Крики толпы становились все более и более угрожающими. Дик не знал, что ответить на их вопрос; все знали, что раны были нанесены европейским оружием. Не желая выдать истинного виновника смерти Виллиго, он хотел сначала приписать этот поступок человеку, который был не причастен к данному делу, хотя целым рядом преступлений вполне заслуживал мщения; он мысленно указывал на «человека в маске», но все-таки не мог решиться свалить вину капитана на него, когда голос Нирробы вывел его из затруднения.

— Нашего брата Тиданы не было с Виллиго и Коануком в ту ночь, когда они вернулись, истекая кровью; иначе он, наверное, заставил бы заговорить свое ружье!
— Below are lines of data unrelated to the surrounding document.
(** X6.  The stages run in order and the run stops at the first that
    fails, whatever the arguments are.  When the parser was called and
    raises a [StaticError], nothing else is called: the error is written to
    standard error and the status is failure.  When the analysis was called
    and raises a [StaticError], the parser had accepted the input, the
    execution is not called, and the run ends the same way.  When the
    execution was called, the parser and the analysis had both succeeded and
    were the only calls before it; a [RuntimeError] gives its message on
    standard error and failure status, a result is written to standard
    output with a newline and the status is success.  When the expression
    was unparsed, parsing it was the only other call.  A run that calls
    anything calls the parser first. *)
Theorem pipeline_stops_at_first_failure (W : World) (argv : list string) :
  let events := fst (main argv) in
  let status := snd (main argv) in
  let calls := filter is_call events in
  (forall file input e,
     In (Call_parse file input) events ->
     jsonnet_parse file input = inl e ->
     calls = [Call_parse file input]
     /\ status = EXIT_FAILURE
     /\ In (Stderr ("STATIC ERROR: " ++ show_StaticError e ++ nl)%string)
           events)
  /\ (forall expr e,
        In (Call_static_analysis expr) events ->
        jsonnet_static_analysis expr = inl e ->
        exists file input,
          jsonnet_parse file input = inr expr
          /\ calls = [Call_parse file input; Call_static_analysis expr]
          /\ status = EXIT_FAILURE
          /\ In (Stderr ("STATIC ERROR: " ++ show_StaticError e ++ nl)%string)
                events)
  /\ (forall expr' ms gmo ggt,
        In (Call_vm_execute expr' ms gmo ggt) events ->
        exists file input expr,
          jsonnet_parse file input = inr expr
          /\ jsonnet_static_analysis expr = inr expr'
          /\ calls = [Call_parse file input; Call_static_analysis expr;
                      Call_vm_execute expr' ms gmo ggt]
          /\ match jsonnet_vm_execute expr' ms gmo ggt with
             | inl e =>
                 status = EXIT_FAILURE
                 /\ In (Stderr ("RUNTIME ERROR: " ++ msg e ++ nl)%string)
                       events
             | inr text =>
                 status = EXIT_SUCCESS
                 /\ In (Stdout (text ++ nl)%string) events
             end)
  /\ (forall expr,
        In (Call_unparse expr) events ->
        exists file input,
          jsonnet_parse file input = inr expr
          /\ calls = [Call_parse file input; Call_unparse expr]
          /\ status = EXIT_SUCCESS
          /\ In (Stdout (jsonnet_unparse_jsonnet expr ++ nl)%string) events)
  /\ (calls = []
      \/ exists file input more, calls = Call_parse file input :: more).
Proof.
  cbv zeta.
  destruct (main_calls_through_pipeline W argv)
    as [Hnone | [pre [st [display_name [input [Hpre E]]]]]].
  { assert (Hno : forall e, is_call e = true -> ~ In e (fst (main argv))).
    { intros e He Hin. rewrite Forall_forall in Hnone.
      rewrite (Hnone e Hin) in He. discriminate He. }
    split; [intros file i e Hin; exfalso; refine (Hno _ _ Hin); reflexivity|].
    split; [intros expr e Hin; exfalso; refine (Hno _ _ Hin); reflexivity|].
    split; [intros expr' ms gmo ggt Hin; exfalso; refine (Hno _ _ Hin); reflexivity|].
    split; [intros expr Hin; exfalso; refine (Hno _ _ Hin); reflexivity|].
    left. apply filter_no_call. exact Hnone. }
  rewrite E. simpl fst. simpl snd.
  rewrite (calls_after_quiet_events W pre _ Hpre).
  assert (Hin : forall e evs, is_call e = true -> In e (pre ++ evs) ->
                              In e evs).
  { intros e evs. apply call_after_quiet_events. exact Hpre. }
  assert (Hshown : forall e evs, In e evs -> In e (pre ++ evs)).
  { intros e evs H. apply in_or_app. right. exact H. }
  rewrite run_pipeline_cases.
  destruct (jsonnet_parse display_name (c_str input)) as [pe|ast] eqn:Ep.
  { simpl fst. simpl snd. change (filter is_call _)
      with [Call_parse display_name (c_str input)].
    split.
    { intros file i e H Hf. apply Hin in H; [|reflexivity].
      destruct H as [H|[H|[]]]; [|discriminate H].
      injection H as <- <-. rewrite Ep in Hf. injection Hf as <-.
      split; [reflexivity|]. split; [reflexivity|].
      apply Hshown. right. left. reflexivity. }
    split.
    { intros expr e H. apply Hin in H; [|reflexivity].
      destruct H as [H|[H|[]]]; discriminate H. }
    split.
    { intros expr' ms gmo ggt H. apply Hin in H; [|reflexivity].
      destruct H as [H|[H|[]]]; discriminate H. }
    split.
    { intros expr H. apply Hin in H; [|reflexivity].
      destruct H as [H|[H|[]]]; discriminate H. }
    right. do 3 eexists. reflexivity. }
  destruct (debug_ast st).
  { simpl fst. simpl snd. change (filter is_call _)
      with [Call_parse display_name (c_str input); Call_unparse ast].
    split.
    { intros file i e H Hf. apply Hin in H; [|reflexivity].
      destruct H as [H|[H|[H|[]]]]; try discriminate H.
      injection H as <- <-. rewrite Ep in Hf. discriminate Hf. }
    split.
    { intros expr e H. apply Hin in H; [|reflexivity].
      destruct H as [H|[H|[H|[]]]]; discriminate H. }
    split.
    { intros expr' ms gmo ggt H. apply Hin in H; [|reflexivity].
      destruct H as [H|[H|[H|[]]]]; discriminate H. }
    split.
    { intros expr H. apply Hin in H; [|reflexivity].
      destruct H as [H|[H|[H|[]]]]; try discriminate H.
      injection H as <-. exists display_name, (c_str input).
      split; [exact Ep|]. split; [reflexivity|]. split; [reflexivity|].
      apply Hshown. right. right. left. reflexivity. }
    right. do 3 eexists. reflexivity. }
  destruct (jsonnet_static_analysis ast) as [ae|ast'] eqn:Ea.
  { simpl fst. simpl snd. change (filter is_call _)
      with [Call_parse display_name (c_str input); Call_static_analysis ast].
    split.
    { intros file i e H Hf. apply Hin in H; [|reflexivity].
      destruct H as [H|[H|[H|[]]]]; try discriminate H.
      injection H as <- <-. rewrite Ep in Hf. discriminate Hf. }
    split.
    { intros expr e H Hf. apply Hin in H; [|reflexivity].
      destruct H as [H|[H|[H|[]]]]; try discriminate H.
      injection H as <-. rewrite Ea in Hf. injection Hf as <-.
      exists display_name, (c_str input).
      split; [exact Ep|]. split; [reflexivity|]. split; [reflexivity|].
      apply Hshown. right. right. left. reflexivity. }
    split.
    { intros expr' ms gmo ggt H. apply Hin in H; [|reflexivity].
      destruct H as [H|[H|[H|[]]]]; discriminate H. }
    split.
    { intros expr H. apply Hin in H; [|reflexivity].
      destruct H as [H|[H|[H|[]]]]; discriminate H. }
    right. do 3 eexists. reflexivity. }
  destruct (jsonnet_vm_execute ast' (max_stack st) (gc_min_objects st)
                               (gc_growth_trigger st)) as [re|text] eqn:Ev.
  - cbn [fst snd].
    assert (Hcalls : filter is_call
              ([Call_parse display_name (c_str input);
                Call_static_analysis ast;
                Call_vm_execute ast' (max_stack st) (gc_min_objects st)
                                (gc_growth_trigger st);
                Stderr ("RUNTIME ERROR: " ++ msg re ++ nl)%string]
               ++ print_trace (stackTrace re))
            = [Call_parse display_name (c_str input);
               Call_static_analysis ast;
               Call_vm_execute ast' (max_stack st) (gc_min_objects st)
                               (gc_growth_trigger st)]).
    { rewrite filter_app, (filter_no_call W _ (print_trace_no_call W _)).
      reflexivity. }
    rewrite Hcalls.
    assert (Htrace : forall e, is_call e = true ->
                               ~ In e (print_trace (stackTrace re))).
    { intros e He H. pose proof (print_trace_no_call W (stackTrace re)) as Hn.
      rewrite Forall_forall in Hn. rewrite (Hn e H) in He. discriminate He. }
    split.
    { intros file i e H Hf. apply Hin in H; [|reflexivity].
      apply in_app_or in H. destruct H as [H|H];
        [|exfalso; refine (Htrace _ _ H); reflexivity].
      destruct H as [H|[H|[H|[H|[]]]]]; try discriminate H.
      injection H as <- <-. rewrite Ep in Hf. discriminate Hf. }
    split.
    { intros expr e H Hf. apply Hin in H; [|reflexivity].
      apply in_app_or in H. destruct H as [H|H];
        [|exfalso; refine (Htrace _ _ H); reflexivity].
      destruct H as [H|[H|[H|[H|[]]]]]; try discriminate H.
      injection H as <-. rewrite Ea in Hf. discriminate Hf. }
    split.
    { intros expr' ms gmo ggt H. apply Hin in H; [|reflexivity].
      apply in_app_or in H. destruct H as [H|H];
        [|exfalso; refine (Htrace _ _ H); reflexivity].
      destruct H as [H|[H|[H|[H|[]]]]]; try discriminate H.
      injection H as <- <- <- <-. exists display_name, (c_str input), ast.
      split; [exact Ep|]. split; [exact Ea|]. split; [reflexivity|].
      rewrite Ev. split; [reflexivity|].
      apply Hshown. apply in_or_app. left.
      right. right. right. left. reflexivity. }
    split.
    { intros expr H. apply Hin in H; [|reflexivity].
      apply in_app_or in H. destruct H as [H|H];
        [|exfalso; refine (Htrace _ _ H); reflexivity].
      destruct H as [H|[H|[H|[H|[]]]]]; discriminate H. }
    right. do 3 eexists. reflexivity.
  - simpl fst. simpl snd. change (filter is_call _)
      with [Call_parse display_name (c_str input); Call_static_analysis ast;
            Call_vm_execute ast' (max_stack st) (gc_min_objects st)
                            (gc_growth_trigger st)].
    split.
    { intros file i e H Hf. apply Hin in H; [|reflexivity].
      destruct H as [H|[H|[H|[H|[]]]]]; try discriminate H.
      injection H as <- <-. rewrite Ep in Hf. discriminate Hf. }
    split.
    { intros expr e H Hf. apply Hin in H; [|reflexivity].
      destruct H as [H|[H|[H|[H|[]]]]]; try discriminate H.
      injection H as <-. rewrite Ea in Hf. discriminate Hf. }
    split.
    { intros expr' ms gmo ggt H. apply Hin in H; [|reflexivity].
      destruct H as [H|[H|[H|[H|[]]]]]; try discriminate H.
      injection H as <- <- <- <-. exists display_name, (c_str input), ast.
      split; [exact Ep|]. split; [exact Ea|]. split; [reflexivity|].
      rewrite Ev. split; [reflexivity|].
      apply Hshown. right. right. right. left. reflexivity. }
    split.
    { intros expr H. apply Hin in H; [|reflexivity].
      destruct H as [H|[H|[H|[H|[]]]]]; discriminate H. }
    right. do 3 eexists. reflexivity.
Qed.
И, быть может, наши воины были бы еще живы!

— Это правда, меня не было с ними, — сказал канадец, обрадованный тем, что он будет избавлен от необходимости произнести смертный приговор.

— Но я знаю, кто, скрываясь в кустах, как трусливый опоссум, нанес среди ночи смертельный удар великому вождю и Сыну Ночи! Знаю! — крикнул Нирроба.
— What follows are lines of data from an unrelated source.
(** What [registerWAF] and the function it returns do to the WAF handle
    and to the listener registry. *)
Inductive wafEffect : Type :=
| NewHandle
| CloseHandle
| RegisterHTTP (addresses : list string)
| RegisterGRPC (addresses : list string)
| UnregisterHTTP
| UnregisterGRPC
| EnableRCBlocking
| Log (line : logLine).

(** [func (a *appsec) registerWAF() (unreg dyngo.UnregisterFunc, err error)].
    The arguments are what the outside world answers: [waf.Health()], then
    [waf.NewHandle] (an error, or a handle with these [Addresses()]), then
    [a.enableRCBlocking].  The result is the error or what the returned
    function does when called, and what the call itself did.  The deferred
    function closes the handle when the result [err] is not nil. *)
Definition registerWAF (health : option string) (newHandle : string + list string)
    (rcBlocking : option string)
  : (registerError + list wafEffect) * list wafEffect :=
  match health with
  | Some err => (inl (ErrHealth err), [])
  | None =>
      match newHandle with
      | inl err => (inl (ErrNewHandle err), [])
      | inr ruleAddresses =>
          if (length ruleAddresses =? 0)%nat then
            (inl ErrNoAddresses, [NewHandle; CloseHandle])
          else
            let r := supportedAddresses ruleAddresses in
            let http := supportedHTTP r in
            let grpc := supportedGRPC r in
            if (length http =? 0)%nat && (length grpc =? 0)%nat then
              (inl (ErrNotSupported (notSupported r)), [NewHandle; CloseHandle])
            else
              let partly :=
                if (0 <? length (notSupported r))%nat
                then [Log (DebugPartiallySupported (notSupported r))] else [] in
              let registerHTTP :=
                if (0 <? length http)%nat
                then [Log (DebugRegisteringHTTP http); RegisterHTTP http] else [] in
              let registerGRPC :=
                if (0 <? length grpc)%nat
                then [Log (DebugRegisteringGRPC grpc); RegisterGRPC grpc] else [] in
              let blocking :=
                EnableRCBlocking ::
                match rcBlocking with
                | Some err => [Log (ErrorRCBlocking err)]
                | None => []
                end in
              let unregister :=
                (if (0 <? length http)%nat then [UnregisterHTTP] else [])
                ++ (if (0 <? length grpc)%nat then [UnregisterGRPC] else [])
                ++ [CloseHandle] in
              (inr unregister,
               [NewHandle] ++ partly ++ registerHTTP ++ registerGRPC ++ blocking)
      end
  end.

(** *** runWAF *)

(** What [wafCtx.Run] returns: the matches and no error, [waf.ErrTimeout]
    or another error. *)
Inductive runError : Type :=
| ErrTimeout
| ErrOther (err : string).

Record runResult : Type := mkRunResult {
  matches : string;
  runErr : option runError;
}.

(** [func runWAF(wafCtx, values, timeout) []byte], on the result of
    [wafCtx.Run]: the bytes returned (empty for nil) and the lines logged. *)
Definition runWAF (r : runResult) : string * list logLine :=
  match runErr r with
  | Some ErrTimeout => (matches r, [DebugTimeout])
  | Some (ErrOther err) => ("", [ErrorUnexpected err])
  | None => (matches r, [])
  end.

(** *** The HTTP listener *)

(** The values given to the WAF, [interface{}] in the source. *)
Inductive wafValue : Type :=
| VRawURI (uri : string)
| VMulti (m : list (string * list string))
| VParams (m : list (string * string))
| VBody (body : string)
| VStatus (status : Z)
| VMessage (message : string).

(** [httpsec.HandlerOperationArgs]; a nil map is [None]. *)
Record HandlerOperationArgs : Type := mkHandlerOperationArgs {
  RequestURI : string;
  Headers : option (list (string * list string));
  Cookies : option (list (string * list string));
  Query : option (list (string * list string));
  PathParams : option (list (string * string));
}.

(** The [switch addr] of the listener: one entry of [values]. *)
Definition addValue (args : HandlerOperationArgs) (body : option string)
    (status : Z) (values : gmap string wafValue) (addr : string)
  : gmap string wafValue :=
  if decide (addr = serverRequestRawURIAddr) then
    <[serverRequestRawURIAddr := VRawURI (RequestURI args)]> values
  else if decide (addr = serverRequestHeadersNoCookiesAddr) then
    match Headers args with
    | Some headers => <[serverRequestHeadersNoCookiesAddr := VMulti headers]> values
    | None => values
    end
  else if decide (addr = serverRequestCookiesAddr) then
    match Cookies args with
    | Some cookies => <[serverRequestCookiesAddr := VMulti cookies]> values
    | None => values
    end
  else if decide (addr = serverRequestQueryAddr) then
    match Query args with
    | Some query => <[serverRequestQueryAddr := VMulti query]> values
    | None => values
    end
  else if decide (addr = serverRequestPathParams) then
    match PathParams args with
    | Some pathParams => <[serverRequestPathParams := VParams pathParams]> values
    | None => values
    end
  else if decide (addr = serverRequestBody) then
    match body with
    | Some b => <[serverRequestBody := VBody b]> values
    | None => values
    end
  else if decide (addr = serverResponseStatusAddr) then
    <[serverResponseStatusAddr := VStatus status]> values
  else values.

(** [values := make(map[string]interface{}, len(addresses));
    for _, addr := range addresses { switch addr { ... } }] *)
Definition httpValues (addresses : list string) (args : HandlerOperationArgs)
    (body : option string) (status : Z) : gmap string wafValue :=
  fold_left (addValue args body status) addresses ∅.

(** What the request has for an address: nothing for a nil map, for a
    body that was never set, and for an address that is not an HTTP one. *)
Definition requestDatum (args : HandlerOperationArgs) (body : option string)
    (status : Z) (addr : string) : option wafValue :=
  if decide (addr = serverRequestRawURIAddr) then Some (VRawURI (RequestURI args))
  else if decide (addr = serverRequestHeadersNoCookiesAddr) then VMulti <$> Headers args
  else if decide (addr = serverRequestCookiesAddr) then VMulti <$> Cookies args
  else if decide (addr = serverRequestQueryAddr) then VMulti <$> Query args
  else if decide (addr = serverRequestPathParams) then VParams <$> PathParams args
  else if decide (addr = serverRequestBody) then VBody <$> body
  else if decide (addr = serverResponseStatusAddr) then Some (VStatus status)
  else None.

(** What a listener does to the operation and to the WAF context. *)
Inductive opEffect : Type :=
| RunWAF (values : gmap string wafValue)
| AddWAFMonitoringTags (overallRuntimeNs internalRuntimeNs timeouts : Z)
| AddRulesMonitoringTags
| AddTagManualKeep
| LimiterAllow (allowed : bool)
| AddSecurityEvents (events : list string)
| ContextClose
| Logged (line : logLine).

(** A WAF context for one call: what [Run] answers for the values, and
    [TotalRuntime()] and [TotalTimeouts()] after the run. *)
Record wafContext : Type := mkWafContext {
  Run : gmap string wafValue -> runResult;
  TotalRuntime : Z * Z;
  TotalTimeouts : Z;
}.

(** One request as the HTTP listener meets it: the operation arguments,
    the body the SDK reported, the response status, the context
    [waf.NewContext] gives ([None] when the handle was released) and what
    the limiter answers if asked. *)
Record httpCall : Type := mkHttpCall {
  hArgs : HandlerOperationArgs;
  hBody : option string;
  hStatus : Z;
  hContext : option wafContext;
  hAllow : bool;
}.

(** The callback of [OnHandlerOperationFinish] in
    [newHTTPWAFEventListener].  [once] tells whether [monitorRulesOnce] has
    fired; the result is what the call does and [once] after it. *)
Definition httpOnFinish (addresses : list string) (call : httpCall) (once : bool)
  : list opEffect * bool :=
  match hContext call with
  | None => ([], once)
  | Some wafCtx =>
      let values := httpValues addresses (hArgs call) (hBody call) (hStatus call) in
      let '(found, logged) := runWAF (Run wafCtx values) in
      let monitoring :=
        [AddWAFMonitoringTags (TotalRuntime wafCtx).1 (TotalRuntime wafCtx).2
           (TotalTimeouts wafCtx)] in
      let rules := if once then [] else [AddRulesMonitoringTags; AddTagManualKeep] in
      let attack :=
        if (String.length found =? 0)%nat then []
        else Logged DebugAttackHTTP :: LimiterAllow (hAllow call)
             :: (if hAllow call then [AddSecurityEvents [found]] else []) in
      (RunWAF values :: (Logged <$> logged) ++ monitoring ++ rules ++ attack
       ++ [ContextClose], true)
  end.

(** The listener over the requests of its lifetime, one after the other. *)
Fixpoint httpListener (addresses : list string) (calls : list httpCall) (once : bool)
  : list (list opEffect) :=
  match calls with
  | [] => []
  | call :: rest =>
      let '(effects, once') := httpOnFinish addresses call once in
      effects :: httpListener addresses rest once'
  end.

(** *** The gRPC listener *)

Definition maxWAFEventsPerRequest : Z := 10.

(** The variables of one RPC: [nbEvents], [logOnce] fired or not, the three
    [waf.AtomicU64] totals, and [events]. *)
Record grpcRequest : Type := mkGrpcRequest {
  nbEvents : Z;
  logOnceDone : bool;
  overallRuntimeNs : Z;
  internalRuntimeNs : Z;
  nbTimeouts : Z;
  collected : list string;
}.

Definition grpcRequestStart : grpcRequest :=
  {| nbEvents := 0; logOnceDone := false; overallRuntimeNs := 0;
     internalRuntimeNs := 0; nbTimeouts := 0; collected := [] |}.

(** A received message as the gRPC listener meets it. *)
Record grpcReceive : Type := mkGrpcReceive {
  gMessage : string;
  gContext : option wafContext;
}.

Definition uint64 (z : Z) : Z := z mod 2 ^ 64.
Definition uint32 (z : Z) : Z := z mod 2 ^ 32.

(** The callback of [OnReceiveOperationFinish] in
    [newGRPCWAFEventListener], one call after the other.  [metadata] is
    [handlerArgs.Metadata]. *)
Definition grpcOnReceive (metadata : list (string * list string))
    (recv : grpcReceive) (st : grpcRequest) : list opEffect * grpcRequest :=
  if nbEvents st =? maxWAFEventsPerRequest then
    ((if logOnceDone st then [] else [Logged DebugTooManyEvents]),
     {| nbEvents := nbEvents st; logOnceDone := true;
        overallRuntimeNs := overallRuntimeNs st;
        internalRuntimeNs := internalRuntimeNs st;
        nbTimeouts := nbTimeouts st; collected := collected st |})
  else
    match gContext recv with
    | None => ([], st)
    | Some wafCtx =>
        let values : gmap string wafValue :=
          let values := {[ grpcServerRequestMessage := VMessage (gMessage recv) ]} in
          if (0 <? length metadata)%nat
          then <[grpcServerRequestMetadata := VMulti metadata]> values
          else values in
        let '(event, logged) := runWAF (Run wafCtx values) in
        let overall := uint64 (overallRuntimeNs st + (TotalRuntime wafCtx).1) in
        let internal := uint64 (internalRuntimeNs st + (TotalRuntime wafCtx).2) in
        let timeouts := uint64 (nbTimeouts st + TotalTimeouts wafCtx) in
        if (String.length event =? 0)%nat then
          (RunWAF values :: (Logged <$> logged) ++ [ContextClose],
           {| nbEvents := nbEvents st; logOnceDone := logOnceDone st;
              overallRuntimeNs := overall; internalRuntimeNs := internal;
              nbTimeouts := timeouts; collected := collected st |})
        else
          (RunWAF values :: (Logged <$> logged)
           ++ [Logged DebugAttackGRPC; ContextClose],
           {| nbEvents := uint32 (nbEvents st + 1); logOnceDone := logOnceDone st;
              overallRuntimeNs := overall; internalRuntimeNs := internal;
              nbTimeouts := timeouts; collected := collected st ++ [event] |})
    end.

(** The receives of one RPC, in order. *)
Fixpoint grpcReceives (metadata : list (string * list string))
    (recvs : list grpcReceive) (st : grpcRequest) : list (list opEffect) * grpcRequest :=
  match recvs with
  | [] => ([], st)
  | recv :: rest =>
      let '(effects, st') := grpcOnReceive metadata recv st in
      let '(more, st'') := grpcReceives metadata rest st' in
      (effects :: more, st'')
  end.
— Говори же, Нирроба! Говори! — требовала толпа.

У Дика захватило дыхание; никогда еще положение жителей Франс-Стэшена не было столь отчаянным: если Нирроба обвинит Красного Капитана, то, согласно обычаям страны, белые должны будут выдать американца нагарнукам, а если бы они вздумали воспротивиться этому, то ненависть всего племени обрушилась бы на них самих, и это в тот момент, когда им и без того уже угрожали: «человек в маске» и нготаки, раздраженные похищением их кобунга.

С замиранием сердца канадец ждал, что скажет Нирроба.

— Убийца наших братьев, — воскликнул юноша, — подло убивший их, не вонзив топора в притолоку двери их хижины, — это тот, кого все вы знаете; это враг нашего брата Тиданы и наших белых друзей и союзников. Все вы знаете его, это — Отуа-Но, «человек в маске», друг подлых нготаков!

Единодушный крик бешенства и ненависти был ответом на слова юноши.

— Смерть Отуа-Но! Смерть нготакам!

Тут же собрался Совет Старейшин, и Нирроба должен был дать свои показания в присутствии всех собравшихся здесь нагарнуков. Он объявил во всеуслышание, что, ухаживая во все время болезни за молодым Коануком, он все время слышал от него о человеке, прибывшем на воздушном судне, которого тогда еще никто не видел; только вчера это воздушное судно прилетело из-за озера и стало летать над большим поселением белых и над деревней нагарнуков; человек, управлявший этим судном, и был Отуа-Но, виновник смерти Черного Орла и Сына Ночи!

Совет Старейшин был того же мнения, тем более, что никого из обитателей Франс-Стэшена нельзя было заподозрить. Тидана был приемным сыном племени, а все его друзья были друзьями нагарнуков.

Тотчас же отправили гонцов к нготакам и «человеку в маске», чтобы объявить им, что когда луна трижды взойдет и зайдет, армия нагарнуков выступит на тропу войны против нготаков.

При этом посланным поручили передать главному вождю нготаков «черный камень» проклятия, чего уже давно не бывало в буше. Этот черный камень, над которым колдуны и колдуньи в течение двадцати четырех часов произносили заклятия, означал беспощадную войну, во время которой ни один воин племени не сохранит своего скальпа, ни одна женщина или дитя не могут рассчитывать на пощаду, ни одна хижина не устоит на месте. Словом, на этот раз нагарнуки решили окончательно истребить своих исконных врагов, вечно терпевших поражения и вечно восстающих снова.